Not only are individual researchers using the cluster, but so are undergraduate and graduate classes. “We’ve brought on multiple classes from Applied Mathematics, Biology, Computer Science and Tech & Society departments on to the clusters, and with the help of our students, we have been able to offer both the professors and their students much more personalized support,” said Lead IT Research Engineer Firat Coskun.

“We’ve approached all of our top users (accounting for ~70% of the computational time used across the campus clusters) and assigned one of our students to each of their groups. Already we have received positive feedback from multiple PIs about how they’re now able to focus on their science rather than spending time tracking down pesky problems with compilation or environment variables. In one case, we’ve introduced an entire department (Ecology & Evolution) to computational science via a training class one of our students conducted at the Institute for Advanced Computational Science [IACS].”

LIred is a 100-compute node system acquired as a result of a $1M grant from the New York State Department of Economic Development in 2014. Each node has two Intel Xeon E5-2690v3 CPUs, for 24 cores total, 128 Gigabytes of DDR4 Memory, and 56 Gigabit/sec InfiniBand connection, for a combined peak performance of 100 Double Precision Teraflops. The system is housed in IACS.

SeaWulf is a 164-compute node system made possible by a $1.4M National Science Foundation grant (#1531492) that was matched by $300K from internal SBU sources as well as $300K from NYSTAR. Each node has two Intel Xeon E5-2683v3 CPUs, for 28 cores total, 128 Gigabytes of DDR4 Memory, and 40 Gigabit/sec InfiniBand connection, for a combined peak performance of 240 Double Precision Teraflops. The system is housed in the Computing Center.

Both systems are available for use by the entire campus community. Requests for accounts are processed through the ticketing system that can be accessed here: https://it.stonybrook.edu/help/kb/getting-a-project-on-li-red-or-seawulf

"It's great to see that Stony Brook University researchers, as well as undergraduate and graduate courses, have benefited from the funding of student research computing and cyberinfrastructure staff. I hope that we will be able to build on these initial successes to develop a mature research computing and cyberinfrastructure program that helps the University to grow its research enterprise," said Chief Information Officer Melissa Woo.

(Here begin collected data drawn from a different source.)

Lemma routes_new_close_scan_spec entries ws s :
  RoutesNew.close_scan entries ws s =
  match first_held entries ws with
  | Some k =>
      (if key_printable k then Normal tt else Throw TypeError,
       mkServer (JsMap.delete (screenConnections s) k) (sockets s) (outbox s)
                (storage_calls s)
                (console s ++ if key_printable k then [log_screen_disconnected k] else [])
                (closeListeners s))
  | None => (Normal tt, s)
  end.
Proof.
  induction entries as [|[k c] entries IH]; simpl; [reflexivity|].
  destruct (Nat.eqb c ws); [|exact IH].
  unfold_js. destruct (key_printable k); simpl; now rewrite ?app_nil_r.
Qed.

Lemma routes_new_message_storage JSON_stringify throws ws message s :
  storage_calls (exec (RoutesNew.on_message JSON_stringify throws ws message) s)
  = storage_calls s.
Proof.
  unfold RoutesNew.on_message. unfold_js. split_cases; reflexivity.
Qed.

Lemma routes_new_message_wf JSON_stringify throws ws message s :
  JsMap.wf (screenConnections s) ->
  JsMap.wf (screenConnections (exec (RoutesNew.on_message JSON_stringify throws ws message) s)).
Proof.
  intros H. unfold RoutesNew.on_message. unfold_js.
  split_cases; auto; now apply JsMapFacts.set_wf.
Qed.

(** X3: the listeners of [routes_new.ts] never call the storage: along
    every run the calls recorded are the ones that were there, so no screen
    is reported online or offline from this file; and the registry keeps
    holding no key twice. *)
Theorem routes_new_never_reports_status JSON_stringify throws trace : forall s,
  storage_calls (RoutesNew.run JSON_stringify throws trace s) = storage_calls s /\
  (JsMap.wf (screenConnections s) ->
   JsMap.wf (screenConnections (RoutesNew.run JSON_stringify throws trace s))).
Proof.
  induction trace as [|e trace IH]; intros s; [split; auto|].
  simpl. destruct (IH (RoutesNew.step JSON_stringify throws s e)) as [Hs Hwf].
  assert (Hstep : storage_calls (RoutesNew.step JSON_stringify throws s e) = storage_calls s /\
                  (JsMap.wf (screenConnections s) ->
                   JsMap.wf (screenConnections (RoutesNew.step JSON_stringify throws s e)))).
  { destruct e as [ws|ws message db_ok|ws]; simpl.
    - split; auto.
    - split; [apply routes_new_message_storage | apply routes_new_message_wf].
    - unfold exec, RoutesNew.on_close, bind, Map_entries.
      rewrite routes_new_close_scan_spec. simpl.
      destruct (first_held (screenConnections s) ws); simpl; split; auto.
      apply JsMapFacts.delete_wf. }
  destruct Hstep as [Hs' Hwf']. split; [congruence | auto].
Qed.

The students who were hired (pictured above) hail from a diverse group of academic departments: Ruhul from Computer Science; Rachel from Applied Mathematics and Statistics; Janet from Computer Science; John from Materials Science and Chemical Engineering; Austin from Computer Science; and Lourdes from Mechanical Engineering. Not pictured above are Ruyi from the School of Marine and Atmospheric Sciences and Lukasz from Applied Mathematics and Statistics.